■ **PROBLEM REQUIREMENTS**: Having found the line that holds "chat message is", give that line and all lines after it again, word for word, through the end of the data below.
_ _ _ _ _
(** * The fraud-review workflow of [main.py], embedded in Rocq

    [main.py] drives a bank transaction through a chain of chats with
    language-model agents (the autogen library): two assessments, a
    coordinator that names the next step, and then either an automatic
    decision, or an explanation followed by a review dialogue from whose
    transcript a verdict is read.

    The embedding keeps Python's data as the program sees it: strings are
    sequences of Unicode code points, JSON values are Python values, a
    chat message is a dict, and a failing operation raises an exception.
    The agents are outside the program: they are a [world] that answers
    every chat request with a chat history. *)

From Stdlib Require Import Ascii String.
From Stdlib Require Import List NArith ZArith QArith Bool Lia.
Import ListNotations.

Set Warnings "-register-all".

Local Open Scope N_scope.

(* ================================================================== *)
(** ** Python strings *)

(** A Python [str] is a sequence of code points. *)
Definition str := list N.

Definition str_eqb (a b : str) : bool :=
  if list_eq_dec N.eq_dec a b then true else false.

(** Continuation byte of a UTF-8 sequence: its six payload bits. *)
Definition utf8_payload (b : N) : N := N.land b 63.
_ _ _ _ _
■ **OUTPUT OF THE EXERCISE**:
    chat message is a dict, and a failing operation raises an exception.
    The agents are outside the program: they are a [world] that answers
    every chat request with a chat history. *)

From Stdlib Require Import Ascii String.
From Stdlib Require Import List NArith ZArith QArith Bool Lia.
Import ListNotations.

Set Warnings "-register-all".

Local Open Scope N_scope.

(* ================================================================== *)
(** ** Python strings *)

(** A Python [str] is a sequence of code points. *)
Definition str := list N.

Definition str_eqb (a b : str) : bool :=
  if list_eq_dec N.eq_dec a b then true else false.

(** Continuation byte of a UTF-8 sequence: its six payload bits. *)
Definition utf8_payload (b : N) : N := N.land b 63.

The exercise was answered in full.